基于厚向组织性能考量的7B50铝合金中厚板回归再时效热处理

Retrogression and re-aging 7B50 Al alloy plates based on examining the through-thickness microstructures and mechanical properties

  • 摘要: 为解决T6态高强铝合金强度高而耐蚀性难以满足使用需求,采用三级时效工艺来改善析出强化相特别是晶界析出相的形貌、尺寸、分布等,并通过研究不同回归处理制度对组织、性能的影响而获得适宜7B50铝合金中厚板的三级时效工艺.研究发现提高回归温度或延长回归时间均会使中厚板心部及表层组织的晶内和晶界析出相发生粗化并析出稳定η-MgZn2相,导致强度下降、电导率上升,其中回归温度对强度和电导率的影响显著.三级时效处理虽使晶内析出相尺寸有所增加,但却使T6态连续分布的晶界析出相呈断续分布,结合心部和表层强度及电导率测量结果认为合适的回归处理制度为165℃/6 h.然而,热轧引起中厚板表层较心部更为严重的变形使表层含有更多的亚晶或亚结构且其分布更均匀,从而使表层更快到达峰时效,进一步的回归再时效处理则使表层析出更多稳定η相,而η相的形成与晶内析出相的粗化长大是造成表层和心部强度差异的关键.虽然淬火/三级时效态表层和心部的晶粒结构存在差异,且局部出现亚晶合并长大,但其对强度的提升效果远低于表层析出稳定η相所引起的强度下降.可见,三级时效工艺并不能缓解7B50铝合金中厚板心部和表层的性能差异,但可使表层和心部的强度、电导率满足某实际工况要求.

     

    Abstract: For enhancing the corrosion resistance of the T6-aged high-strength Al alloys with higher strength, retrogression and reaging (RRA) treatments were used to optimize the morphologies, sizes, distribution of precipitates, especially grain boundary precipitates (GBPs).

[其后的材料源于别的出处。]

Fixpoint has_separator (s : string) : bool :=
  match s with
  | EmptyString => false
  | String a rest => is_separator a || has_separator rest
  end.

Fixpoint occurs (c : ascii) (s : string) : bool :=
  match s with
  | EmptyString => false
  | String a rest => Ascii.eqb a c || occurs c rest
  end.

(** The last path component in the specification's words: everything up to
    and including the last ['/'] or ['\'] is stripped. *)
Fixpoint last_component (s : string) : string :=
  match s with
  | EmptyString => EmptyString
  | String a rest =>
      if is_separator a || has_separator rest then last_component rest else s
  end.

(** The layout C6 gives for a record with the tick segment. *)
Definition stamped_layout (tick : N) (level : RP_LogLevel_t) (file : string)
    (line : Z) (message : string) : string :=
  "[" ++ fmt_lu tick ++ "] [" ++ g_level_names level ++ "]["
      ++ extract_filename file ++ ":" ++ fmt_d line ++ "]: " ++ message.

(** The layout without the tick segment. *)
Definition plain_layout (level : RP_LogLevel_t) (file : string) (line : Z)
    (message : string) : string :=
  "[" ++ g_level_names level ++ "][" ++ extract_filename file ++ ":"
      ++ fmt_d line ++ "]: " ++ message.

(** The second half of C3 on a record: its last two bytes are the line
    ending. *)
Definition ends_with_crlf (record : list ascii) : Prop :=
  drop (length record - 2) record = [CR; LF].

(** C2 as stated: the three pops that follow the three pushes return A,
    then B, then C. *)
Definition fifo_as_stated (rb : RP_LogRingBuffer_t) (A B C : list ascii)
    (lenA lenB lenC : Z) (data : list ascii) (length : Z) : Prop :=
  let rb1 := snd (RB_Push rb A lenA) in
  let rb2 := snd (RB_Push rb1 B lenB) in
  let rb3 := snd (RB_Push rb2 C lenC) in
  fst (pop_many 3 rb3 data length) =
  [(0, take (Z.to_nat lenA) A); (0, take (Z.to_nat lenB) B);
   (0, take (Z.to_nat lenC) C)].

(* ================================================================= *)
(** ** Hosts for the examples *)

(** The source's own weak [RP_Log_Transmit]: its body is commented out and
    it returns -1. *)
Definition weak_transmit (data : list ascii) (length : Z) (s : unit) : Z * unit :=
  (-1, s).

(** A scripted transport: each call takes its return value from the script
    (and fails once the script is used up); a call that returns 0 puts the
    [length] bytes it was given on the wire. *)
Record uart : Type := {
  uart_script : list Z;
  uart_sent : list (list ascii)
}.

Definition scripted_transmit (data : list ascii) (length : Z) (u : uart)
  : Z * uart :=
  match uart_script u with
  | [] => (-1, u)
  | ret :: script =>
      (ret, {| uart_script := script;
               uart_sent := if ret =? 0
                            then uart_sent u ++ [take (Z.to_nat length) data]
                            else uart_sent u |})
  end.

Definition weak_host : Host :=
  {| USE_HAL_DRIVER := true; Sink := unit; RP_Log_Transmit := weak_transmit |}.

Definition uart_host : Host :=
  {| USE_HAL_DRIVER := true; Sink := uart; RP_Log_Transmit := scripted_transmit |}.

(** A build without [USE_HAL_DRIVER]. *)
Definition bare_host : Host :=
  {| USE_HAL_DRIVER := false; Sink := uart; RP_Log_Transmit := scripted_transmit |}.

(** An uninitialised local array, filled with a visible byte. *)
Definition stack_garbage : list ascii :=
  replicate (Z.to_nat RP_LOG_ENTRY_MAX_SIZE) "#"%char.

Definition boot `(H : Host) (s : Sink) : World :=
  {| g_rp_log := g_rp_log_init; wire := s |}.

Definition with_config `{Host} (w : World) (cfg : RP_LogConfigParam_t) : World :=
  {| g_rp_log := {| config_param := cfg; ring_buffer := ring_buffer (g_rp_log w) |};
     wire := wire w |}.

(* ================================================================= *)
(** ** Example inputs *)

Definition idle_uart : uart := {| uart_script := []; uart_sent := [] |}.

(** A message of 300 bytes. *)
Definition long_message : string :=
  string_of_list_ascii (replicate 300 "x"%char).

(** [RP_LOG_INFO(message)] at line 45 of [main.c], at tick 1234. *)
Definition logged `{Host} (message : string) (w : World) : World :=
  match RP_Log_Write ADDR_g_rp_log RP_LOG_LEVEL_INFO "main.c" 45 message 1234
                     stack_garbage w with
  | Some (_, w') => w'
  | None => w
  end.

Definition after_write `(H : Host) (s : Sink) (message : string) : World :=
  logged message (boot H s).
Lemma atan2_on_axes_c99 : c99_atan2 atan2_on_axes.
Proof.
  split; [| split].
  - intros x Hx. unfold atan2_on_axes.
    rewrite (positive_not_nan x Hx), Hx. reflexivity.
  - intros y Hy. unfold atan2_on_axes.
    rewrite (positive_not_nan y Hy). change (is_nan 0) with false. cbn [orb].
    destruct (y =? 0)%float eqn:Hy0.
    + exfalso. revert Hy Hy0. rewrite FloatAxioms.ltb_spec, FloatAxioms.eqb_spec.
      destruct (Prim2SF y) as [[] | [] | | [] m x]; cbn; congruence.
    + cbn [andb]. rewrite Hy. reflexivity.
  - intros y x Hy Hx. unfold atan2_on_axes. rewrite Hy, Hx. cbn [orb].
    destruct (y =? 0)%float eqn:Hy0.
    + destruct (0 <? x)%float; cbn [andb]; [exact (zero_in_range y Hy0) |].
      destruct (x <? 0)%float; cbn [andb]; [split; reflexivity |].
      destruct (x =? 0)%float; cbn [andb]. 
      * destruct (0 <? y)%float; [split; reflexivity |].
        destruct (y <? 0)%float; split; reflexivity.
      * split; reflexivity.
    + cbn [andb].
      destruct (x =? 0)%float; cbn [andb].
      * destruct (0 <? y)%float; [split; reflexivity |].
        destruct (y <? 0)%float; [split; reflexivity |].
        destruct (0 <? x)%float; [split; reflexivity |].
        destruct (x <? 0)%float; split; reflexivity.
      * destruct (0 <? x)%float; [destruct (0 <? y)%float; split; reflexivity |].
        destruct (x <? 0)%float; [destruct (0 <? y)%float; split; reflexivity |].
        split; reflexivity.
Qed.

Lemma calculate_torpedo_direction_compass_witness :
  c99_atan2 atan2_on_axes /\
  calculate_torpedo_direction atan2_on_axes Enterprise.new (-1) 1 = inr 2.0%float /\
  (2.0%float = direction_to atan2_on_axes 0 0 (-1) 1 /\
   (1 <=? 2.0)%float = true /\ (2.0 <=? 9)%float = true) /\
  (exists d, calculate_torpedo_direction atan2_on_axes Enterprise.new (-1) 1 = inr d) /\
  calculate_torpedo_direction atan2_on_axes Enterprise.new 0 1 = inr 1.0%float /\
  calculate_torpedo_direction atan2_on_axes Enterprise.new (-1) 0 = inr 3.0%float /\
  calculate_torpedo_direction atan2_on_axes Enterprise.new 0 0 = inr 1.0%float.
Proof.
  pose proof (calculate_torpedo_direction_compass atan2_on_axes atan2_on_axes_c99
                Enterprise.new (-1) 1) as [Hd [_ [Hret Hrest]]].
  split; [exact atan2_on_axes_c99 |].
  split; [reflexivity |].
  split; [exact (Hd 2.0%float eq_refl) |].
  split; [apply Hret; vm_compute; discriminate |].
  exact Hrest.
Defined.
(** * prefect.tasks: task identity, state proposals, the task-run loop
      and the call surface of [Task]

    A shallow embedding of [src/prefect/tasks.py].  Python objects become
    records, the remote authority, the executor, the wrapped callable and
    the clock become oracles of an environment, and every call the module
    makes to them is logged in a trace, so that statements such as "no run
    was registered" or "the callable was never invoked" are statements
    about that trace. *)

From stdpp Require Import base option list sorting gmap strings.
From Stdlib Require Import ZArith.

Local Open Scope Z_scope.
Local Open Scope string_scope.
Local Open Scope list_scope.

(** ** Python values *)

(** An exception object: the method resolution order of its class (the
    class itself first) and its message.  [isinstance(exc, Exception)] is
    membership of ["Exception"] in that order. *)
Record PyException := mkExc {
  exc_mro : list string;
  exc_msg : string
}.

Definition isinstance (e : PyException) (cls : string) : bool :=
  bool_decide (cls ∈ exc_mro e).

Definition RuntimeError (msg : string) : PyException :=
  mkExc ["RuntimeError"; "Exception"; "BaseException"; "object"] msg.
Definition TypeError (msg : string) : PyException :=
  mkExc ["TypeError"; "Exception"; "BaseException"; "object"] msg.
Definition AttributeError (msg : string) : PyException :=
  mkExc ["AttributeError"; "Exception"; "BaseException"; "object"] msg.
Definition SystemExit (msg : string) : PyException :=
  mkExc ["SystemExit"; "BaseException"; "object"] msg.

(** The values a task callable receives and produces; a state's [data]
    holds one of them (a result, or a captured exception). *)
Inductive PyObj :=
| PyNone
| PyInt (n : Z)
| PyStr (s : string)
| PyExc (e : PyException).

Definition UUID := string.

The effects of different retrogression treatments on the microstructures and mechanical properties were studied so as to gain suitable RRA process for 7B50 Al alloy plates. It is found that increasing the retrogression temperature or time will promote the coarsening of transgranular and intergranular precipitates in the center and surface layers of 7B50 Al alloy plates as well as the precipitation of stable η-MgZn2 phase, which will decrease the strength and raise the conductivity. The retrogression temperature will greatly affect the strength and conductivity. The continuously distributed GBPs induced by T6 aging become discontinuous after RRA treatment, accompanying with slightly increasing sizes of transgranular precipitates. Based on the strength and conductivity of the center and surface layers, 165℃/6 h is the suitable retrogression process for 7B50 Al alloy plates. However, the severe deformation of the surface grains compared to that of the central grains caused by hot rolling leads to a higher content of subgrains or substructures in the surficial grains, which promotes the surface layer to quickly reach the peak aging, and the subsequent retrogression treatment results in much more stable η phase in the surface layer. The formation of stable η phase as well as the coarsening or growth of transgranular precipitates could be mainly responsible for the strength difference between the surface and center layers. Although there are some differences about the grain structures between the surface and center layers after quenching/RRA treatments with some local subgrain growth, the positive impact of RRA treatment to the strength is apparently unable to compare with the obvious strength reduction caused by early precipitation of stable η phase in the surface layer. Thus, the RRA treatment cannot relieve the property difference between the center and surface layers of 7B50 Al alloy plates, but it can make the strength and conductivity of the center and surface layers to concurrently meet some working requirements.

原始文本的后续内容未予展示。